Die Regierung in Polen versucht, die Richtung in Theatern und Kinos zu bestimmen. Die Bühnenhäuser verlieren dadurch an Publikum.

Gedenken in Polen an das Flugzeugunglück von Smolensk Foto: reuters

In Warschau, im Teatr Pow­szechny, hat eine gewagte Inszenierung von Oliver Frljić, „Klątwa“ („Der Fluch“) seit der Premiere im Februar für einen erbitterten Streit gesorgt. Die Theaterarbeit des kroatischen Regisseurs kritisiert unter anderem die Vorherrschaft der katholischen Kirche in Polen. Über die Verwendung von drastischen künstlerischen Mitteln und provokativer Szenen wie einer Fellatio mit der Denkmalfigur von Papst Johannes Paul II. oder krasser „persönlicher“ Berichte der Schauspieler, die in ihrer Kindheit von pädophilen Priestern belästigt wurden, sind die Auffassungen geteilt.

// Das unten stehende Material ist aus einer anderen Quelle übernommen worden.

(* ===== verification/NoLoss.v ===== *)
(** * NoLoss: capture over the life of a spool

    A history of capture: replication sessions of any length that fail or
    die at any point, restarts of the process, and, in between, whatever the
    other users of the spool do as long as they leave its log and checkpoint
    alone, which [delivery_side_frame] shows of all of them. *)

From S2P Require Import Prelude Rows Text Timestamp Sha256 Runtime Spool Schema SchemaFacts.
From S2P Require Import Store StoreFacts StoreProps SpoolInterface.
From S2P Require Import Sinks SinkFacts Deliveries DeliveryFacts Prune PruneProps.
From S2P Require Import Event StateMachine StateMachineProps DiskGuard Config Io Slot.
From S2P Require Import Replicator ReplicatorFacts Stream ReplicatorProps.
From S2P Require Import DeliveryInterface Worker WorkerProps.

Section NoLoss.
Context {D : Type} {spool_store : SpoolStore D} {codec : LsnCodec} {wire : WireCodec}.
Context {validator : EventValidator} (cfg : Config).
Context (wal : list Transaction) (base : LSN).

(** The slot is not ahead of [base] and of what was acknowledged. *)
Definition slot_honest (r : RepState) (s : Session) : Prop :=
  ∀ l, slot_position cfg (ss_pg s) = Some l →
    l <= base ∨ Exists (λ k, l <= WALFlushPosition k) (rp_acks r).

(** A process that starts again; the updates it sent stay sent. *)
Definition restarted (r : RepState) : RepState :=
  MkRep (NewGuard (DiskSpace (SpoolSection cfg))) false 0 0 (rp_acks r).

Inductive capture_step : World D * RepState → World D * RepState → Prop :=
  | step_session net hooks s env w r o w' r' :
      serves cfg wal s → slot_honest r s →
      Replicator.runOnce cfg net hooks s env w r = (o, w', r') →
      capture_step (w, r) (recover w', r')
  | step_restart w r :
      capture_step (w, r) (recover w, restarted r)
  | step_other w w' r :
      sp_ok (disk w') → txn w' = None → (∀ a, sp_abs (disk w) a → sp_abs (disk w') a) →
      capture_step (w, r) (w', r).

(** The invariant of a history. *)
Definition capture_inv (x : World D * RepState) : Prop :=
  ∃ a, holds x.1 a ∧ captured_upto (session_machine cfg) wal base a ∧
    acks_below (Z.max base (a_checkpoint a)) x.2.

Lemma holds_recover {A} (o : outcome A) w a : left_with o w a → holds (recover w) a.
Proof. intros (H1 & H2 & _). by split. Qed.

Lemma capture_step_inv x y :
  0 <= MaxTransactionBytes (Postgres cfg) < 2 ^ 63 → commit_order wal → 0 <= base →
  capture_step x y → capture_inv x → capture_inv y.
Proof.
  intros Hcfg Hord Hb Hstep (a & Hh & Hcap & Hacks). destruct Hstep as
    [net hooks s env w r o w' r' Hserve Hslot E | w r | w w' r Hok Ht Habs]; simpl in *.
  - destruct (session_sound cfg net hooks wal base s env w r a o w' r') as (a' & Hl & Hcap' & Hacks' & _);
      try done.
    { intros Ez l Hl. destruct (Hslot l Hl) as [?|Hex]; [done|].
      apply Exists_exists in Hex as (k & Hk & Hle).
      pose proof (proj1 (Forall_forall _ _) Hacks k Hk). simpl in *. lia. }
    exists a'. split; [by eapply holds_recover | done].
  - exists a. split; [|done]. destruct Hh as (? & _ & ?). by split.
  - exists a. split; [|done]. destruct Hh as (_ & _ & ?). split; [done|]. split; [done | by apply Habs].
Qed.

(** C1. No loss, end to end: over every history of sessions, failures,
    crashes and restarts, with messages of other applications anywhere in the
    streams, each transaction of the server's log that ends
    after the start of capture and at or before an acknowledged position is
    completely in the spool, every protected event with its digest; so the
    server may discard everything it has been told is flushed. *)
Theorem no_loss w0 r0 w r t k :
  0 <= MaxTransactionBytes (Postgres cfg) < 2 ^ 63 → commit_order wal → 0 <= base →
  capture_inv (w0, r0) → rtc capture_step (w0, r0) (w, r) →
  t ∈ wal → base < tx_EndLSN t → k ∈ rp_acks r → tx_EndLSN t <= WALFlushPosition k →
  ∃ a, sp_abs (disk w) a ∧ tx_EndLSN t <= a_checkpoint a ∧ in_log (session_machine cfg) a t.
Proof.
  intros Hcfg Hord Hb Hinv Hsteps Ht Hlo Hk Hhi.
  assert (capture_inv (w, r)) as (a & (_ & _ & Habs) & Hcap & Hacks).
  { remember (w, r) as y eqn:Ey. clear Ey Hk. revert Hinv.
    induction Hsteps as [|x y' z Hstep _ IH]; intros Hinv; [done|].
    apply IH. by eapply capture_step_inv. }
  simpl in *. pose proof (proj1 (Forall_forall _ _) Hacks k Hk) as Hle. simpl in Hle.
  exists a. split; [done|]. split; [lia|]. apply Hcap; [done|lia].
Qed.

End NoLoss.

(** ** The other users of the spool *)

(** Log and checkpoint are the same. *)
Definition same_capture (db db' : DB) : Prop :=
  event_log db' = event_log db ∧ spool_metadata db' = spool_metadata db.

Lemma same_capture_represents {codec : LsnCodec} db db' a :
  same_capture db db' → represents db a → represents db' a.
Proof.
  intros [E1 E2] [H1 H2]. split; [congruence|]. unfold checkpoint in *. by rewrite E2.
Qed.

Lemma same_capture_events db db' :
  events db' = events db → spool_metadata db' = spool_metadata db → same_capture db db'.
Proof. intros E1 E2. split; [|done]. unfold event_log. by rewrite E1. Qed.

Lemma pruned_same_capture t seqs db : same_capture db (pruned_db t seqs db).
Proof.
  split; [|done]. unfold event_log, pruned_db. simpl. unfold pruned_events. rewrite map_map.
  apply map_ext. intros e. by destruct (bool_decide _).
Qed.

(** The operations of the delivery side. *)
Inductive SideOp :=
  | OpConfigure (rs : list SinkRegistration)
  | OpMarkDelivered (item : Delivery) (attempt status : Z) (at_ : time)
  | OpMarkFailed (item : Delivery) (attempt : Z) (permanent : bool) (retryAt : time)
      (failure : string) (status : Z) (at_ : time)
  | OpRedrive (sinkName source id : string) (at_ : time)
  | OpPrune (file : SpoolFile) (path : string) (options : PruneOptions) (hooks : Hooks).

Definition run_side (op : SideOp) (env : Env) (w : World DB) : World DB :=
  match op with
  | OpConfigure rs => (ConfigureSinks rs env w).2
  | OpMarkDelivered item a st t => (MarkDelivered item a st t env w).2
  | OpMarkFailed item a p rt m st t => (MarkFailed item a p rt m st t env w).2
  | OpRedrive n src id t => (RedriveDelivery n src id t env w).2
  | OpPrune file path options hooks => (pruneWithHooks file path options hooks env w).2
  end.

Definition side_typed (op : SideOp) : Prop :=
  match op with
  | OpConfigure rs => Forall reg_typed rs
  | OpMarkDelivered _ a _ _ => 0 <= a
  | OpMarkFailed _ a _ _ _ _ _ => 0 <= a
  | _ => True
  end.

Lemma record_post_frame item f env db o w' :
  (∀ d, delivery_key (f d) = delivery_key d) → (∀ d, delivery_ok (f d)) → sqlite_ok db →
  record_post item f env db o w' → sqlite_ok (disk w') ∧ same_capture db (disk w').
Proof.
  intros Hk Hok [Hwf Hcov] [_ H].
  assert (disk w' = db ∨ ∃ d, still_open item db d ∧
    disk w' = updated (EventSequence item) (SinkID item) f db) as [->|(d & Ho & ->)].
  { destruct o as [u|e|]; [right; exact H | | done]. destruct H as (_ & [[? _]|[? _]]); auto. }
  - done.
  - split; [split; [by eapply updated_wf | by apply covered_update]|]. by apply same_capture_events.
Qed.

Lemma sinks_configured_frame rs db db' :
  sinks_configured rs db db' → sqlite_ok db' ∧ same_capture db db'.
Proof.
  intros [Hwf Hcov _ _ _ (E1 & _ & E2 & _) _]. split; [done|]. by apply same_capture_events.
Qed.

(** Frame: sink registration, the recording of attempts, redrives and
    pruning keep the spool well formed and covered and leave the captured
    log and the checkpoint exactly as they were, whatever fails. *)
Theorem delivery_side_frame op env w :
  sqlite_ok (disk w) → txn w = None → side_typed op →
  let db' := disk (recover (run_side op env w)) in
  sqlite_ok db' ∧ same_capture (disk w) db'.
Proof.
  intros [Hwf Hcov] Ht Hty db'. assert (sqlite_ok (disk w)) as Hok by done.
  destruct op as [rs|item a st t|item a p rt m st t|n src id t|file path options hooks];
    unfold db'; cbn [run_side recover disk].
  - pose proof (ConfigureSinks_wp rs env w Hwf Ht Hty) as H. apply wp_elim in H.
    destruct (ConfigureSinks rs env w) as [[u|e|] w']; simpl in *; [| |done].
    + eapply sinks_configured_frame, H.
    + destruct H as (_ & [[-> _]|[? _]]); [done|]. by eapply sinks_configured_frame.
  - pose proof (MarkDelivered_wp item a st t env w Hwf Ht Hty) as H. apply wp_elim in H.
    eapply record_post_frame; [..|exact H]; auto with relay.
  - pose proof (MarkFailed_wp item a p rt m st t env w Hwf Ht Hty) as H. apply wp_elim in H.
    eapply record_post_frame; [..|exact H]; auto with relay.
  - pose proof (RedriveDelivery_wp n src id t env w Hwf Hcov Ht) as H. apply wp_elim in H.
    assert (∀ db, redriven n src id t (disk w) db → sqlite_ok db ∧ same_capture (disk w) db) as Hr.
    { intros db (d & _ & -> & ? & ?). split; [done|]. by apply same_capture_events. }
    destruct (RedriveDelivery n src id t env w) as [[u|e|] w']; simpl in *; [by apply Hr| |done].
    destruct H as [[-> _]|[_ ?]]; [done | by apply Hr].
  - destruct (prune_disk file path options hooks env w Hwf Ht) as [->|[E Hwf']]; [done|].
    rewrite E in *. unfold prune_result_db in *. destruct (po_DryRun options); [done|].
    split; [split; [done | by apply pruned_db_covered] | apply pruned_same_capture].
Qed.
(* ===== verification/Stamped.v ===== *)
(** * Stamped: the time columns of the spool stay readable

    The listings and the statistics parse the timestamps in the tables, and
    the queue compares them as text; both rely on every column holding a
    time in the writer's format, which every operation keeps. *)

From S2P Require Import Prelude Rows Text Timestamp TimeParse Sha256 Runtime Spool Keeps.
From S2P Require Import Schema SchemaFacts Store Sinks Deliveries Prune Listing NoLoss.

(** ** The times a history writes *)

(** A time handed to the spool, with what it is the time of: the commit of an
    event, a reading of the spool's clock, an accepted or a failed attempt of
    a delivery, the retry scheduled for it, a redrive. *)
Inductive Write :=
  | WCommit (source id : string) (t : time)
  | WClock (t : time)
  | WAccepted (sequence sink : Z) (t : time)
  | WFailed (sequence sink : Z) (t : time)
  | WRetry (sequence sink : Z) (t : time)
  | WRedrive (t : time).

Definition write_time (w : Write) : time :=
  match w with
  | WCommit _ _ t | WClock t | WAccepted _ _ t | WFailed _ _ t | WRetry _ _ t | WRedrive t => t
  end.

(** ** Statements respect the timestamps *)

Section Written.
Context (W : Write → Prop).

(** The text is the time of a write of the kind [k], in the format [fmt]. *)
Definition wrote (fmt : time → string) (k : time → Write) (s : string) : Prop :=
  ∃ t, W (k t) ∧ s = fmt t.

Definition event_written (e : event_rec) : Prop :=
  wrote formatRFC3339Nano (WCommit (e_source e) (e_id e)) (e_commit_time e) ∧
  wrote formatRFC3339Nano WClock (e_captured_at e) ∧
  null_or (wrote formatTimestamp WClock) (e_pruned_at e).

Definition delivery_written (d : delivery_rec) : Prop :=
  (wrote formatTimestamp WClock (d_next d) ∨ wrote formatTimestamp WRedrive (d_next d) ∨
   wrote formatTimestamp (WRetry (d_event d) (d_sink d)) (d_next d)) ∧
  null_or (λ s, wrote formatTimestamp (WAccepted (d_event d) (d_sink d)) s ∨
                wrote formatTimestamp (WFailed (d_event d) (d_sink d)) s) (d_last d) ∧
  null_or (wrote formatTimestamp (WAccepted (d_event d) (d_sink d))) (d_delivered_at d) ∧
  null_or (wrote formatTimestamp (WFailed (d_event d) (d_sink d))) (d_dead_at d).

Record db_written (db : DB) : Prop := {
  wr_events : Forall event_written (events db);
  wr_deliveries : Forall delivery_written (deliveries db);
}.

(** Every reading of the clock is one of the writes. *)
Definition reads (t : time) : Prop := W (WClock t).

Lemma respects_insert_event row :
  (∀ seq, event_written (row seq)) → Respects db_written (insert_event row).
Proof.
  intros Hr n db db' a H [H1 H2]. unfold insert_event in H.
  destruct (negb _); [done|]. destruct (exists_where _ _); injection H as <- _; [done|].
  split; simpl; [|done]. apply Forall_app. split; [done|]. by constructor.
Qed.

Lemma insert_delivery_written d db db' :
  insert_delivery d db = inr db' → delivery_written d → db_written db → db_written db'.
Proof.
  unfold insert_delivery. intros H Hd [H1 H2].
  repeat case_match; simplify_eq; try done.
  split; simpl; [done|]. apply Forall_app. split; [done|]. by constructor.
Qed.

Lemma respects_insert_deliveries sel :
  (∀ db, Forall delivery_written (sel db)) → Respects db_written (insert_deliveries sel).
Proof.
  intros Hs n db db' a H Hst. unfold insert_deliveries in H.
  destruct (insert_delivery_rows (sel db) db) as [|db1] eqn:E; [done|]. injection H as <- _.
  specialize (Hs db). revert Hs E Hst. generalize (sel db) as rows. intros rows. revert db.
  induction rows as [|d rows IH]; intros db Hs; simpl; [by intros [= <-]|].
  apply Forall_cons in Hs as [Hd Hs]. destruct (insert_delivery d db) as [|db2] eqn:E2; [done|].
  intros E Hst. eapply IH; [done | exact E|]. by eapply insert_delivery_written.
Qed.

Lemma Forall_update_where {R} (Q : R → Prop) p f l :
  Forall Q l → (∀ x, p x = true → Q x → Q (f x)) → Forall Q (update_where p f l).
Proof.
  intros Hl Hf. apply Forall_forall. intros x Hx. apply elem_of_update_where in Hx as (y & Hy & ->).
  pose proof (proj1 (Forall_forall _ _) Hl y Hy). destruct (p y) eqn:E; auto.
Qed.

Lemma respects_update_deliveries p f :
  (∀ d, p d = true → delivery_written d → delivery_written (f d)) →
  Respects db_written (update_deliveries p f).
Proof.
  intros Hf n db db' a H [H1 H2]. unfold update_deliveries in H.
  destruct (exists_where _ _); [done|]. destruct (exists_where _ _); [done|]. injection H as <- _.
  split; simpl; [done|]. by apply Forall_update_where.
Qed.

Lemma respects_insert_sink row : Respects db_written (insert_sink row).
Proof.
  intros n db db' a H [H1 H2]. unfold insert_sink in H.
  destruct (negb _); [done|]. destruct (exists_where _ _); [done|]. by injection H as <- _.
Qed.

Lemma respects_update_sink id b : Respects db_written (update_sink_active id b).
Proof. by intros n db db' a [= <- _] [H1 H2]. Qed.

Lemma respects_upsert k v : Respects db_written (upsert_metadata k v).
Proof. by intros n db db' a [= <- _] [H1 H2]. Qed.

Lemma respects_update_pruned t seq :
  reads t → Respects db_written (update_pruned (formatTimestamp t) seq).
Proof.
  intros Ht n db db' a H [H1 H2]. unfold update_pruned in H. destruct (_ && _); [done|].
  injection H as <- _. split; simpl; [|done]. apply Forall_update_where; [done|].
  intros e _ (He1 & He2 & _). split; [done|]. split; [done|]. by exists t.
Qed.

Lemma wrote_format fmt k t : W (k t) → wrote fmt k (fmt t).
Proof. by exists t. Qed.

(** ** Operations *)

Section Operations.
Context {codec : LsnCodec}.

Local Hint Resolve respects_insert_sink respects_update_sink respects_upsert wrote_format : core.

Lemma pending_written seq sink t :
  reads t → delivery_written (pending_delivery seq sink (formatTimestamp t)).
Proof. intros Ht. split; [left; by apply wrote_format|]. done. Qed.

Lemma insertOrVerify_keeps c :
  W (WCommit (ce_Source c) (ce_ID c) (ce_CommitTime c)) → Keeps db_written reads (insertOrVerify c).
Proof.
  intros Hc. unfold insertOrVerify. keeps_tac. apply respects_insert_event. intros seq.
  split; [|split]; simpl; auto.
Qed.

Lemma ensureDeliveries_keeps seq : Keeps db_written reads (ensureDeliveriesForEvent seq).
Proof.
  unfold ensureDeliveriesForEvent. keeps_tac. apply respects_insert_deliveries. intros db.
  destruct (event_retained db seq); [|constructor]. apply Forall_forall.
  intros d (s & -> & _)%list_elem_of_fmap. by apply pending_written.
Qed.

Lemma validate_commit_time batch c i :
  validateCapturedEvent batch c i = None → ce_CommitTime c = cb_CommitTime batch.
Proof.
  unfold validateCapturedEvent. intros H. destruct (_ || _ || _); [done|].
  destruct (ce_CommitTime c =? cb_CommitTime batch) eqn:E; [by apply Z.eqb_eq|].
  by rewrite !orb_true_r in H.
Qed.

(** The commit time of the batch, for each of its events. *)
Definition batch_written (batch : CommittedBatch) : Prop :=
  ∀ c, c ∈ cb_Events batch → W (WCommit (ce_Source c) (ce_ID c) (cb_CommitTime batch)).

Lemma persist_keeps hooks batch :
  batch_written batch → Keeps db_written reads (PersistCommittedBatch hooks batch).
Proof.
  intros Hb. unfold PersistCommittedBatch, persist_event, persist_checkpoint, lastDurableLSNTx.
  autounfold with hooks. keeps_tac; auto.
  - apply insertOrVerify_keeps. erewrite validate_commit_time by done. by apply Hb.
  - apply ensureDeliveries_keeps.
Qed.

Lemma configure_keeps rs : Keeps db_written reads (ConfigureSinks rs).
Proof.
  unfold ConfigureSinks, configure_sink, scan_active, deactivate_sink.
  keeps_tac; auto. apply respects_insert_deliveries. intros db. apply Forall_forall.
  intros d (e & -> & _)%list_elem_of_fmap. by apply pending_written.
Qed.

Lemma record_keeps item f :
  (∀ d, d_event d = EventSequence item → d_sink d = SinkID item → delivery_written d → delivery_written (f d)) →
  Keeps db_written reads
    (result ← exec (update_deliveries (open_row item) f); expectOneDeliveryUpdate result).
Proof.
  intros Hf. unfold expectOneDeliveryUpdate. keeps_tac. apply respects_update_deliveries.
  intros d Hd. unfold open_row in Hd. breflect. by apply Hf.
Qed.

Lemma redrive_keeps n src id t : W (WRedrive t) → Keeps db_written reads (RedriveDelivery n src id t).
Proof.
  intros Ht. unfold RedriveDelivery. keeps_tac.
  intros k db db' a. apply (respects_update_deliveries _ (redriven_row t)).
  intros d _ _. split; [right; left; by exists t | done].
Qed.

Lemma prune_keeps file path options hooks :
  Keeps db_written reads (pruneWithHooks file path options hooks).
Proof.
  unfold pruneWithHooks, scan_candidate, prune_entry. autounfold with hooks.
  keeps_tac; by apply respects_update_pruned.
Qed.

(** The times that the caller passes, and what they are the times of. *)
Definition side_written (op : SideOp) : Prop :=
  match op with
  | OpMarkDelivered item _ _ t => W (WAccepted (EventSequence item) (SinkID item) t)
  | OpMarkFailed item _ _ rt _ _ t =>
      W (WRetry (EventSequence item) (SinkID item) rt) ∧ W (WFailed (EventSequence item) (SinkID item) t)
  | OpRedrive _ _ _ t => W (WRedrive t)
  | _ => True
  end.

(** An operation on the spool: capture of a batch, or the delivery side. *)
Inductive spool_step : DB → DB → Prop :=
  | step_persist hooks batch env k db :
      batch_written batch → clock_ok reads env →
      spool_step db (disk (PersistCommittedBatch hooks batch env (MkWorld db None k)).2)
  | step_side op env k db :
      side_written op → clock_ok reads env →
      spool_step db (disk (run_side op env (MkWorld db None k))).

Lemma spool_step_written db db' : spool_step db db' → db_written db → db_written db'.
Proof.
  intros Hs Hst. assert (∀ k, both db_written (MkWorld db None k)) as Hb by done.
  destruct Hs as [hooks batch env k db Hb' Hc | op env k db Hop Hc].
  - by apply persist_keeps.
  - destruct op; simpl in Hop |- *.
    + by apply configure_keeps.
    + apply record_keeps; [|done|done]. intros d E1 E2 (Hn & _).
      split; [done|]. simpl. rewrite E1, E2. auto.
    + destruct Hop. apply record_keeps; [|done|done]. intros d E1 E2 _.
      unfold delivery_written. simpl. rewrite E1, E2. destruct permanent; simpl; auto 6.
    + by apply redrive_keeps.
    + by apply prune_keeps.
Qed.

Lemma spool_steps_written db db' : rtc spool_step db db' → db_written db → db_written db'.
Proof. induction 1; eauto using spool_step_written. Qed.

Section Readable.
Context (Hyear : ∀ w, W w → four_digit_year (write_time w)).

Lemma wrote_nano k s :
  (∀ t, write_time (k t) = t) → wrote formatRFC3339Nano k s → ∃ t, W (k t) ∧ parse_time s = Some t.
Proof.
  intros Hk (t & Ht & ->). exists t. split; [done|]. apply parse_formatRFC3339Nano.
  rewrite <- (Hk t). by apply Hyear.
Qed.

Lemma wrote_fixed k s :
  (∀ t, write_time (k t) = t) → wrote formatTimestamp k s → ∃ t, W (k t) ∧ parse_time s = Some t.
Proof.
  intros Hk (t & Ht & ->). exists t. split; [done|]. apply parse_formatTimestamp.
  rewrite <- (Hk t). by apply Hyear.
Qed.

(** The listings and statistics ask for less: some time in the format. *)
Lemma written_stamped db : db_written db → db_stamped db.
Proof.
  intros [He Hd]. assert (∀ fmt k s, (∀ t, write_time (k t) = t) → wrote fmt k s →
    ∃ t, four_digit_year t ∧ s = fmt t) as Hw.
  { intros fmt k s Hk (t & Ht & ->). exists t. split; [|done]. rewrite <- (Hk t). by apply Hyear. }
  assert (∀ k o, (∀ t, write_time (k t) = t) → null_or (wrote formatTimestamp k) o →
    null_or fixed_text o) as Hn.
  { intros k [s|] Hk; [|done]. simpl. by apply Hw. }
  split.
  - eapply Forall_impl; [exact He|]. intros e (H1 & H2 & H3). split; [eapply Hw; [|exact H1]; done|].
    split; [eapply Hw; [|exact H2]; done | eapply Hn; [|exact H3]; done].
  - eapply Forall_impl; [exact Hd|]. intros d (H1 & H2 & H3 & H4).
    split; [destruct H1 as [H1|[H1|H1]]; (eapply Hw; [|exact H1]; done)|]. split; [|split; [eapply Hn; [|exact H3]; done | eapply Hn; [|exact H4]; done]].
    destruct (d_last d); [|done]. destruct H2 as [H2|H2]; (eapply Hw; [|exact H2]; done).
Qed.

End Readable.

(** C24. The time columns read back as what was written: over any history of
    captures, sink registrations, recorded attempts, redrives and prunes,
    each of which may fail or end the process at any statement, every
    timestamp in the spool parses, to the nanosecond, to the time it records:
    an event's commit time to the commit time of a batch that carried that
    event, its capture and prune times to readings of the clock, the times of
    a delivery to those of an attempt at that very delivery (accepted for
    [delivered_at], failed for [dead_lettered_at]), and its next-attempt time
    to a clock reading, a redrive or a retry scheduled for it; as long as the
    times given have years 0 to 9999. *)
Theorem spool_times_readable db db' :
  (∀ w, W w → four_digit_year (write_time w)) →
  db_written db → rtc spool_step db db' →
  (∀ e, e ∈ events db' →
     (∃ t, W (WCommit (e_source e) (e_id e) t) ∧ parse_time (e_commit_time e) = Some t) ∧
     (∃ t, W (WClock t) ∧ parse_time (e_captured_at e) = Some t) ∧
     (∀ s, e_pruned_at e = Some s → ∃ t, W (WClock t) ∧ parse_time s = Some t)) ∧
  (∀ d, d ∈ deliveries db' →
     (∃ t, (W (WClock t) ∨ W (WRedrive t) ∨ W (WRetry (d_event d) (d_sink d) t)) ∧
        parse_time (d_next d) = Some t) ∧
     (∀ s, d_last d = Some s →
        ∃ t, (W (WAccepted (d_event d) (d_sink d) t) ∨ W (WFailed (d_event d) (d_sink d) t)) ∧
          parse_time s = Some t) ∧
     (∀ s, d_delivered_at d = Some s →
        ∃ t, W (WAccepted (d_event d) (d_sink d) t) ∧ parse_time s = Some t) ∧
     (∀ s, d_dead_at d = Some s →
        ∃ t, W (WFailed (d_event d) (d_sink d) t) ∧ parse_time s = Some t)).
Proof.
  intros Hyear Hst Hs. destruct (spool_steps_written _ _ Hs Hst) as [He Hd]. split.
  - intros e Hin. destruct (proj1 (Forall_forall _ _) He e Hin) as (H1 & H2 & H3).
    split; [by eapply wrote_nano|]. split; [by eapply wrote_nano|].
    intros s E. rewrite E in H3. by eapply wrote_fixed.
  - intros d Hin. destruct (proj1 (Forall_forall _ _) Hd d Hin) as (H1 & H2 & H3 & H4).
    split; [|split; [|split]].
    + destruct H1 as [H1|[H1|H1]]; apply wrote_fixed in H1 as (t & Ht & E); eauto.
    + intros s E. rewrite E in H2. destruct H2 as [H2|H2]; apply wrote_fixed in H2 as (t & Ht & Ep); eauto.
    + intros s E. rewrite E in H3. by eapply wrote_fixed.
    + intros s E. rewrite E in H4. by eapply wrote_fixed.
Qed.

End Operations.
End Written.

Deshalb wundert es nicht, dass es hier nicht nur zwei gegensätzliche Gruppen von Befürwortern (also Vertretern der Opposition) und Gegnern (Unterstützern der PiS-Regierung) gibt, sondern eine breite Meinungspalette. Die einen sehen hier „die wichtigste Inszenierung im polnischen Theater seit „Apocalypsis cum figuris“ von Jerzy Grotowski“, andere „eine Aufführung, die von bösen Menschen für andere böse Menschen gemacht wurde“ oder gar „des Teufels Machwerk“ ist.

Es ist nicht das erste Mal, dass man in Polen über polnische Kultur und darüber, wie ihre modernen Kunstwerke auszusehen haben, streitet. Und es ist nicht der erste Versuch der seit 2015 amtierenden konservativen Regierung, die Richtung zu bestimmen, indem man eine „reine, hohe“ Kultur durchsetzen will und die aus rechtsnationaler Sicht „degenerierten, pornografischen Auswüchse“ zu beenden versucht.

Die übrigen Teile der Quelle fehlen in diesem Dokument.